Fig. 5: Targeting JOSD2 poses a more potent anti-tumor effect on KRAS-mutant CRC over that of KRAS wild-type in vitro/in vivo.

a, b JOSD2 depletion inhibits the cell proliferation of KRAS-mutant cells strongly than KRAS wild-type cells in vitro. HT-29^KRAS-WT/Mut cells were infected with indicated lentiviruses for 96 h, then these cells were seeded with 2000 cells per well in 96-well/6-well plates, followed by SRB staining. Ctrl, control. a The representative cells proliferation images of the indicated group; Scale bar, 6 mm. b The quantitative analyses of cells proliferation, P = 0.0965, WT-Ctrl vs.
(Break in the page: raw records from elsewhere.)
(** ** The checks of Prepare, one by one *)

Lemma foldl_cond {A B} (P : A → Prop) `{!∀ x, Decision (P x)} (f : A → B)
    (step : list B → A → list B) (l : list A) (acc : list B) :
  (∀ acc x, step acc x = if decide (P x) then acc ++ [f x] else acc) →
  foldl step acc l = acc ++ (f <$> filter P l).
Proof.
  intros Hstep. revert acc. induction l as [|x l IH]; intros acc; simpl.
  - by rewrite app_nil_r.
  - rewrite IH, Hstep, filter_cons. destruct (decide (P x)); [|done].
    by rewrite <-app_assoc.
Qed.

Lemma fmap_const_replicate {A B} (b : B) (l : list A) :
  (λ _, b) <$> l = replicate (length l) b.
Proof. induction l as [|x l IH]; simpl; [done|]. by f_equal. Qed.

Lemma stringInSlice_spec s x : stringInSlice s x = true ↔ x ∈ s.
Proof.
  induction s as [|y s IH]; simpl.
  - split; [done|by intros ?%elem_of_nil].
  - rewrite elem_of_cons. case_decide; naive_solver.
Qed.

Lemma range_at_small (ρ : RangeOrder) n (m : gmap string string) :
  ¬ 0 < size m → range_at ρ n m = [].
Proof.
  intros Hsz. apply Permutation_nil_r. rewrite (range_at_perm ρ n m).
  assert (m = ∅) as -> by (apply map_size_empty_iff; lia).
  by rewrite map_to_list_empty.
Qed.

(** The loops over the map, the guard [len(m) > 0] included. *)
Lemma range_loop {B} (ρ : RangeOrder) n (m : gmap string string)
    (P : string * string → Prop) `{!∀ x, Decision (P x)} (f : string * string → B)
    (step : list B → string * string → list B) (acc : list B) :
  (∀ acc x, step acc x = if decide (P x) then acc ++ [f x] else acc) →
  (if decide (0 < size m) then foldl step acc (range_at ρ n m) else acc)
  = acc ++ (f <$> filter P (range_at ρ n m)).
Proof.
  intros Hstep. case_decide as Hsz.
  - by apply foldl_cond.
  - rewrite range_at_small by done. by rewrite app_nil_r.
Qed.

Lemma length_empty_valued (ρ : RangeOrder) n (m : gmap string string) :
  length (filter (λ kv, String.length kv.2 = 0) (range_at ρ n m))
  = length (empty_valued m).
Proof.
  unfold empty_valued. rewrite (range_at_perm ρ n m). f_equal.
  apply list_filter_iff. intros [k v]. simpl. destruct v; simpl; naive_solver.
Qed.

Section PrepareChecks.

Context {TagMap : Type}.
Variable templateCleanOMIName : string → string.
Implicit Types (c : OMIConfig TagMap) (accessConfig : option AccessConfig).
Implicit Types (ρ : RangeOrder).

Lemma kmsKeys_eq ρ c :
  kmsKeys ρ c =
  (if decide (OMIKmsKeyId c = "") then [] else [OMIKmsKeyId c])
  ++ replicate (length (empty_valued (OMIRegionKMSKeyIDs c))) (OMIKmsKeyId c).
Proof.
  unfold kmsKeys. cbv zeta.
  rewrite (range_loop ρ 1 _ (λ kv, String.length kv.2 = 0) (λ _, OMIKmsKeyId c))
    by done.
  rewrite fmap_const_replicate, length_empty_valued. f_equal.
  destruct (OMIKmsKeyId c) as [|a k]; [done|].
  rewrite (decide_True (P := 0 < _)) by (simpl; lia).
  by rewrite (decide_False (P := _ = "")).
Qed.

Lemma kmsKeys_set_OMIRegions ρ c rs : kmsKeys ρ (set_OMIRegions c rs) = kmsKeys ρ c.
Proof. done. Qed.

Lemma if_dec_app {A} {P : Prop} (d : {P} + {¬ P}) (acc l : list A) :
  (if d then acc ++ l else acc) = acc ++ (if d then l else []).
Proof. destruct d; [done|by rewrite app_nil_r]. Qed.

Lemma if_bool_app {A} (b : bool) (acc l : list A) :
  (if b then acc ++ l else acc) = acc ++ (if b then l else []).
Proof. destruct b; [done|by rewrite app_nil_r]. Qed.

Lemma share_errs_eq c :
  (if bool_decide (0 < length (OMIUsers c)) && OMIEncryptBootVolume c
   then [err_share_encrypted] else []) = share_errs c.
Proof.
  unfold share_errs. case_decide as H.
  - destruct H as [Hu ->]. by destruct (OMIUsers c).
  - destruct (OMIUsers c), (OMIEncryptBootVolume c); simpl; try done.
    exfalso. by apply H.
Qed.

Lemma snapshot_errs_eq c :
  (if decide (0 < length (SnapshotUsers c))
   then (if bool_decide (String.length (OMIKmsKeyId c) = 0) && OMIEncryptBootVolume c
         then [err_share_snapshot] else [])
        ++ replicate (length (empty_valued (OMIRegionKMSKeyIDs c))) err_share_snapshot
   else []) = snapshot_errs c.
Proof.
  unfold snapshot_errs. destruct (SnapshotUsers c) as [|u us]; [done|].
  rewrite (decide_True (P := 0 < _)) by (simpl; lia).
  rewrite (decide_False (P := _ = [])) by done. f_equal.
  case_decide as H.
  - by destruct H as [-> ->].
  - destruct (OMIKmsKeyId c), (OMIEncryptBootVolume c); simpl; try done.
    exfalso. by apply H.
Qed.

Lemma name_length_errs_eq c :
  (if bool_decide (String.length (OMIName c) < 3)
      || bool_decide (128 < String.length (OMIName c))
   then [err_name_length] else []) = name_length_errs c.
Proof.
  unfold name_length_errs.
  repeat case_bool_decide; case_decide; simpl; (done || lia).
Qed.

Lemma name_chars_errs_eq c :
  (if decide (OMIName c ≠ templateCleanOMIName (OMIName c))
   then [err_name_chars] else []) = name_chars_errs templateCleanOMIName c.
Proof. unfold name_chars_errs. repeat case_decide; (done || tauto). Qed.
WT-shJOSD2; P = 4E-8, G12C-Ctrl vs. G12C-shJOSD2; P = 6E-8, G12D-Ctrl vs. G12D-shJOSD2; P = 1E-6, G12V-Ctrl vs. G12D-shJOSD2. (means ± SD, n = 3; three independent experiments were performed). c, d JOSD2 depletion inhibits the colony formation of KRAS-mutant cells strongly than KRAS wild-type cells in vitro (means ± SD, n = 3; three independent experiments were performed). c The representative colony formation images of the indicated group; Scale bar, 5 mm. d The quantitative analyses of colony formation. e–h JOSD2 depletion posed a more potent anti-tumor effect on KRAS-mutant xenografts compared to KRAS wild-type in vivo (means ± S.E.M., n = 7 mice/group). e The tumor images of the indicated groups. f The tumor volume of the indicated groups. Tumors were measured every two days. g The tumor weight of the indicated groups. h Knocking down JOSD2 downregulated intratumor KRAS levels of KRAS-mutant xenografts are stronger than those of KRAS wild-type xenografts. The proteins isolated from the tumor were subjected to WB analysis. The significance analysis of (b, d, f, g) was conducted by One-way ANOVA (Bonferroni method was utilized to correct for multiple comparisons). The samples derived from the same experiment and processed on different gels in parallel are shown below: h one gel for JOSD2/GAPDH and another for KRAS. Source data are provided as a Source Data file.